**Work task:**
Please copy out all lines of the entries that contain the word "list".

[Data extracted from a collection]
________________________________________

(** Time from [start_time] to the test of the loop condition that precedes
    poll number [k], when none of the polls before it ended the loop: each
    of them took its latency, and was followed by a sleep of 10. *)
Fixpoint elapsed_before (env : SyncKnowledgeBase.environment) (k : nat) : Z :=
  match k with
  | O => 0
  | S k' =>
      (elapsed_before env k'
       + Z.of_nat (SyncKnowledgeBase.latency_at env k') + 10)%Z
  end.

(** Poll number [i] answers with a status that does not end the loop. *)
Definition pending (env : SyncKnowledgeBase.environment) (i : nat) : Prop :=
  exists status,
    SyncKnowledgeBase.reply_at env i = SyncKnowledgeBase.JobStatus status
    /\ SyncKnowledgeBase.is_terminal status = false.

End Spec.

(* ===================================================================== *)
(** ** Sample inputs *)
(* ===================================================================== *)

Module Examples.
Import Py InvokeAgent Spec.

Definition bytes_of (s : string) : list byte := list_byte_of_string s.

(** Two chunks, [Hel] as a mapping and [lo] as an object, then a trace. *)
Definition hello_events : list value :=
  [chunk_event (VDict [("bytes", VBytes (bytes_of "Hel"))]);
   chunk_event (VObj "PayloadPart" [("bytes", VBytes (bytes_of "lo"))]);
   VDict [("trace", VDict [("agentId", VStr "A1"); ("sessionId", VStr "s-1")])]].

Definition throttling_event : value :=
  VDict [("throttlingException", VDict [("message", VStr "rate exceeded")])].

Definition validation_event : value :=
  VDict [("validationException", VDict [])].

________________________________________

**Solved problem:**
Definition bytes_of (s : string) : list byte := list_byte_of_string s.
Definition hello_events : list value :=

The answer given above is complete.